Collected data
┄┄┄┄┄┄┄┄┄┄

(* ===== verification/Ipc.v ===== *)
(** * The shared-memory channel of the alive monitor

    [RingBuffer] (alive_monitor/details/ipc/ringbuffer.hpp), the part of [Socket]
    that uses it and [IpcBase].  Each operation runs under the buffer's mutex
    and is one step.  Here a channel either has a mapped buffer or not; how it
    is made, with its name and access rights, is in [AliveChannel]. *)

From stdpp Require Import prelude.
From S2P Require Import Prelude Queues.

Module RingBuffer.

Section Buffer.
(** The payload type, its size, and what zeroed storage reads as. *)
Context {T : Type} (zero : T) (sizeof_T : nat).

Record Node := mkNode { storage : T; size_of : nat }.

Record t := mk {
  Capacity : nat;
  nodes_ : list Node;
  write_head_ : nat;
  read_head_ : nat;
  size_ : nat;
  overflow_flag_ : bool;
  initialized_ : bool
}.

(** Zeroed memory. *)
Definition make (capacity : nat) : t := mk capacity (replicate capacity (mkNode zero 0)) 0 0 0 false false.

Definition initialize (b : t) : t :=
  if initialized_ b then b else mk (Capacity b) (nodes_ b) 0 0 0 false true.

Definition isInitialized (b : t) : bool := initialized_ b.
Definition emptyImpl (b : t) : bool := size_ b =? 0.
Definition fullImpl (b : t) : bool := size_ b =? Capacity b.
Definition empty (b : t) : bool := emptyImpl b.
Definition full (b : t) : bool := fullImpl b.

Definition set_overflow (f : bool) (b : t) : t :=
  mk (Capacity b) (nodes_ b) (write_head_ b) (read_head_ b) (size_ b) f (initialized_ b).

Definition advanceWriteHead (b : t) : t :=
  mk (Capacity b) (nodes_ b) ((write_head_ b + 1) `mod` Capacity b) (read_head_ b) (size_ b + 1)
     (overflow_flag_ b) (initialized_ b).
Definition advanceReadHead (b : t) : t :=
  mk (Capacity b) (nodes_ b) (write_head_ b) ((read_head_ b + 1) `mod` Capacity b) (size_ b - 1)
     (overflow_flag_ b) (initialized_ b).

(** [tryEnqueue], and [tryEmplace], which constructs the value in place.
    [memcpy] returns its destination, which is not the argument. *)
Definition tryEnqueue (value : T) (b : t) : bool * t :=
  if fullImpl b then (false, set_overflow true b)
  else
    let b1 := mk (Capacity b) (<[write_head_ b := mkNode value sizeof_T]> (nodes_ b)) (write_head_ b) (read_head_ b)
                 (size_ b) (overflow_flag_ b) (initialized_ b) in
    (true, advanceWriteHead b1).
Definition tryEmplace : T -> t -> bool * t := tryEnqueue.

(** The node at the read head, when it holds a value of this type. *)
Definition tryPeek (b : t) : option T :=
  if emptyImpl b then None
  else
    match nodes_ b !! read_head_ b with
    | Some n => if size_of n =? sizeof_T then Some (storage n) else None
    | None => None
    end.

Definition tryDequeue (b : t) : option T * t :=
  match tryPeek b with Some x => (Some x, advanceReadHead b) | None => (None, b) end.

Definition tryPop (b : t) : bool * t :=
  if emptyImpl b then (false, b) else (true, advanceReadHead b).

Definition getOverflowFlag (reset : bool) (b : t) : bool * t :=
  (overflow_flag_ b, if reset then set_overflow false b else b).

(** ** Representation *)

Record rep (b : t) (l : list T) : Prop := {
  rep_nodes : length (nodes_ b) = Capacity b;
  rep_capacity : 0 < Capacity b;
  rep_size : size_ b = length l;
  rep_bound : length l <= Capacity b;
  rep_read : read_head_ b < Capacity b;
  rep_write : write_head_ b = (read_head_ b + length l) `mod` Capacity b;
  rep_lookup : forall i x, l !! i = Some x ->
    nodes_ b !! ((read_head_ b + i) `mod` Capacity b) = Some (mkNode x sizeof_T)
}.

Lemma rep_make n : 0 < n -> rep (initialize (make n)) [].
Proof.
  intros Hn. split; simpl; try done; try lia; [apply length_replicate|by rewrite Nat.Div0.mod_0_l].
Qed.

Lemma rep_overflow f b l : rep b l -> rep (set_overflow f b) l.
Proof. intros []. by split. Qed.

Lemma tryEnqueue_ok b l x : rep b l -> length l < Capacity b ->
  exists b', tryEnqueue x b = (true, b') /\ rep b' (l ++ [x]) /\ Capacity b' = Capacity b /\
    overflow_flag_ b' = overflow_flag_ b.
Proof.
  intros [Hn Hc Hs Hb Hr Hw Hl] Hlt. unfold tryEnqueue, fullImpl. rewrite Hs, (proj2 (Nat.eqb_neq _ _)) by lia.
  eexists. split; [done|]. split_and!; try done. split; simpl; try done.
  - by rewrite length_insert.
  - rewrite length_app. simpl. lia.
  - rewrite length_app. simpl. lia.
  - rewrite Hw, length_app. simpl. rewrite Nat.Div0.add_mod_idemp_l. f_equal. lia.
  - intros i y Hi. apply lookup_app_Some in Hi as [Hi|[Hge Hi]].
    + pose proof (lookup_lt_Some _ _ _ Hi) as Hil. rewrite list_lookup_insert_ne; [by apply Hl|].
      rewrite Hw. intros E. apply ring_index_inj in E; lia.
    + destruct (i - length l) as [|k] eqn:E; [|done]. injection Hi as ->. replace i with (length l) by lia.
      rewrite <- Hw. apply list_lookup_insert_eq. rewrite Hw, Hn. by apply ring_index_lt.
Qed.

Lemma tryEnqueue_full b l x : rep b l -> length l = Capacity b ->
  tryEnqueue x b = (false, set_overflow true b).
Proof. intros [] E. unfold tryEnqueue, fullImpl. by rewrite (proj2 (Nat.eqb_eq _ _)) by lia. Qed.

Lemma tryPeek_cons b x l : rep b (x :: l) -> tryPeek b = Some x.
Proof.
  intros [Hn Hc Hs Hb Hr Hw Hl]. unfold tryPeek, emptyImpl. rewrite Hs. simpl. specialize (Hl 0 x eq_refl).
  rewrite Nat.add_0_r, Nat.mod_small in Hl by done. rewrite Hl. simpl. by rewrite Nat.eqb_refl.
Qed.

Lemma tryPeek_nil b : rep b [] -> tryPeek b = None.
Proof. intros []. unfold tryPeek, emptyImpl. by rewrite (proj2 (Nat.eqb_eq _ _)). Qed.

Lemma advanceReadHead_rep b x l : rep b (x :: l) -> rep (advanceReadHead b) l.
Proof.
  intros [Hn Hc Hs Hb Hr Hw Hl]. simpl in Hs, Hb. split; simpl; try done; try lia.
  - by apply Nat.mod_upper_bound; lia.
  - rewrite Hw. simpl. rewrite Nat.Div0.add_mod_idemp_l. f_equal. lia.
  - intros i y Hi. rewrite Nat.Div0.add_mod_idemp_l. rewrite <- (Hl (S i) y Hi). do 2 f_equal. lia.
Qed.

Lemma tryDequeue_cons b x l : rep b (x :: l) -> tryDequeue b = (Some x, advanceReadHead b).
Proof. intros Hr. unfold tryDequeue. by rewrite (tryPeek_cons _ _ _ Hr). Qed.

Lemma ring_tryPop_cons b x l : rep b (x :: l) -> tryPop b = (true, advanceReadHead b).
Proof. intros []. unfold tryPop, emptyImpl. by rewrite (proj2 (Nat.eqb_neq _ _)) by (simpl in *; lia). Qed.

Lemma ring_empty_rep b l : rep b l -> empty b = bool_decide (l = []).
Proof.
  intros []. unfold empty, emptyImpl. rewrite rep_size0. by destruct l.
Qed.

(** The ring buffer is a bounded FIFO. *)
#[export, program] Instance ring_fifo : BoundedFifo t T := {|
  fifo_push := tryEnqueue;
  fifo_pop := tryDequeue;
  fifo_capacity := Capacity;
  fifo_rep := rep
|}.
Next Obligation. intros q l Hr. apply Hr. Qed.
Next Obligation.
  intros q l a Hr Hl. destruct (tryEnqueue_ok q l a Hr Hl) as (q' & ? & ? & ? & _). eauto.
Qed.
Next Obligation.
  intros q l a Hr Hl. rewrite (tryEnqueue_full _ _ _ Hr Hl). eexists. split_and!; [done|by apply rep_overflow|done].
Qed.
Next Obligation.
  intros q a l Hr. rewrite (tryDequeue_cons _ _ _ Hr). eexists. split_and!; [done|by eapply advanceReadHead_rep|done].
Qed.
Next Obligation.
  intros q Hr. unfold tryDequeue. rewrite (tryPeek_nil _ Hr). by exists q.
Qed.

(** C16: whatever is sent and read through the ring buffer, in any order of
    operations: what was read followed by what is still inside is what was there
    followed by the accepted elements: nothing is lost, duplicated or reordered. *)
Theorem ring_buffer_is_fifo (ops : list (fifo_op T)) (b : t) (l : list T) :
  rep b l ->
  exists l', let '(sent, received, b') := fifo_run ops b in
    rep b' l' /\ l ++ sent = received ++ l' /\ Capacity b' = Capacity b.
Proof. exact (@fifo_run_spec _ _ ring_fifo ops b l). Qed.

End Buffer.
Arguments t : clear implicits.
Arguments Node : clear implicits.

Lemma ring_buffer_is_fifo_witness :
  exists l', let '(sent, received, b') := @fifo_run _ _ (ring_fifo 8) [OpPush 1; OpPush 2; OpPop; OpPush 3; OpPush 4] (initialize (make 0 2)) in
    rep 8 b' l' /\ [] ++ sent = received ++ l' /\ Capacity b' = 2.
Proof.
  apply (ring_buffer_is_fifo 8 [OpPush 1; OpPush 2; OpPop; OpPush 3; OpPush 4] (initialize (make 0 2)) []).
  apply rep_make. lia.
Defined.

End RingBuffer.

(** ** [Socket] and [IpcBase] *)

Inductive ReturnCode := kRetOk | kRetError | kRetQueueEmpty | kRetPermissionDenied | kRetQueueStateCorrupt.
Inductive EIpcPeekResult := kPeekOk | kPeekNoDataToRead | kPeekIpcError.

#[export] Instance ReturnCode_eq_dec : EqDecision ReturnCode.
Proof. solve_decision. Defined.
#[export] Instance EIpcPeekResult_eq_dec : EqDecision EIpcPeekResult.
Proof. solve_decision. Defined.

Module Ipc.
Section Channel.
Context {T : Type} (sizeof_T : nat).

(** [buffer_] is the mapped ring buffer, if there is one. *)
Record t := mk { buffer_ : option (RingBuffer.t T); isInitialized : bool }.

Definition with_buffer (b : RingBuffer.t T) (c : t) : t := mk (Some b) (isInitialized c).

Definition getOverflowFlag (c : t) : bool :=
  match buffer_ c with None => false | Some b => (RingBuffer.getOverflowFlag false b).1 end.

Definition hasOverflow (c : t) : bool := if isInitialized c then getOverflowFlag c else false.

(** [Socket::tryPeek]: code and element. *)
Definition tryPeek (c : t) : ReturnCode * option T :=
  match buffer_ c with
  | None => (kRetError, None)
  | Some b =>
      if RingBuffer.empty b then (kRetQueueEmpty, None)
      else match RingBuffer.tryPeek sizeof_T b with Some x => (kRetOk, Some x) | None => (kRetError, None) end
  end.

Definition tryPop (c : t) : ReturnCode * t :=
  match buffer_ c with
  | None => (kRetError, c)
  | Some b => let '(ok, b') := RingBuffer.tryPop b in (if ok : bool then kRetOk else kRetError, with_buffer b' c)
  end.

Definition trySendEmplace (x : T) (c : t) : ReturnCode * t :=
  match buffer_ c with
  | None => (kRetError, c)
  | Some b => let '(ok, b') := RingBuffer.tryEmplace sizeof_T x b in (if ok : bool then kRetOk else kRetError, with_buffer b' c)
  end.

Definition sendEmplace (x : T) (c : t) : bool * t :=
  if isInitialized c then let '(r, c') := trySendEmplace x c in (bool_decide (r = kRetOk), c') else (false, c).

Definition peek (c : t) : EIpcPeekResult * option T :=
  if isInitialized c then
    let '(r, x) := tryPeek c in
    if bool_decide (r = kRetOk) then (kPeekOk, x)
    else if bool_decide (r = kRetQueueEmpty) then (kPeekNoDataToRead, x) else (kPeekIpcError, x)
  else (kPeekNoDataToRead, None).

Definition pop (c : t) : bool * t :=
  if isInitialized c then let '(r, c') := tryPop c in (bool_decide (r = kRetOk), c') else (false, c).

(** The channel is open and holds [l]. *)
Definition rep (c : t) (l : list T) : Prop :=
  isInitialized c = true /\ exists b, buffer_ c = Some b /\ RingBuffer.rep sizeof_T b l.

Lemma peek_cons c x l : rep c (x :: l) -> peek c = (kPeekOk, Some x).
Proof.
  intros (Hi & b & Hb & Hr). unfold peek, tryPeek. rewrite Hi, Hb, (RingBuffer.ring_empty_rep _ _ _ Hr). simpl.
  by rewrite (RingBuffer.tryPeek_cons _ _ _ _ Hr).
Qed.

Lemma peek_nil c : rep c [] -> peek c = (kPeekNoDataToRead, None).
Proof. intros (Hi & b & Hb & Hr). unfold peek, tryPeek. by rewrite Hi, Hb, (RingBuffer.ring_empty_rep _ _ _ Hr). Qed.

Lemma pop_cons c x l : rep c (x :: l) -> exists c', pop c = (true, c') /\ rep c' l /\ hasOverflow c' = hasOverflow c.
Proof.
  intros (Hi & b & Hb & Hr). unfold pop, tryPop. rewrite Hi, Hb, (RingBuffer.ring_tryPop_cons _ _ _ _ Hr). simpl.
  eexists. split; [done|]. split.
  - split; [done|]. eexists. split; [done|]. by eapply RingBuffer.advanceReadHead_rep.
  - unfold hasOverflow, getOverflowFlag. simpl. by rewrite Hi, Hb.
Qed.

(** A send into a full channel is refused and raises the overflow flag, which nothing lowers. *)
Lemma send_spec c l x : rep c l ->
  exists c' ok, sendEmplace x c = (ok, c') /\
    (ok = true /\ rep c' (l ++ [x]) /\ hasOverflow c' = hasOverflow c \/
     ok = false /\ rep c' l /\ hasOverflow c' = true).
Proof.
  intros (Hi & b & Hb & Hr). unfold sendEmplace, trySendEmplace, RingBuffer.tryEmplace. rewrite Hi, Hb.
  destruct (decide (length l < RingBuffer.Capacity b)) as [Hlt|Hge].
  - destruct (RingBuffer.tryEnqueue_ok _ b l x Hr Hlt) as (b' & -> & Hr' & _ & Ho). eexists _, _. split; [done|].
    left. split_and!; try done; [split; [done|by exists b']|]. unfold hasOverflow, getOverflowFlag. simpl. by rewrite Hi, Hb, Ho.
  - pose proof (RingBuffer.rep_bound _ _ _ Hr). rewrite (RingBuffer.tryEnqueue_full _ b l x Hr) by lia.
    eexists _, _. split; [done|]. right. split_and!; try done.
    + split; [done|]. eexists. split; [done|]. by apply RingBuffer.rep_overflow.
    + unfold hasOverflow, getOverflowFlag. simpl. by rewrite Hi.
Qed.

End Channel.
Arguments t : clear implicits.
End Ipc.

┄┄┄┄┄┄┄┄┄┄

== What the exercise asks ==
Here the output must be the lines above from the line with "apply (ring_buffer_is_fifo 8" to the line with "(** ** [Socket] and [IpcBase] *)", both included, duplicated word for word and nothing else.

== Response box ==
  apply (ring_buffer_is_fifo 8 [OpPush 1; OpPush 2; OpPop; OpPush 3; OpPush 4] (initialize (make 0 2)) []).
  apply rep_make. lia.
Defined.

End RingBuffer.

(** ** [Socket] and [IpcBase] *)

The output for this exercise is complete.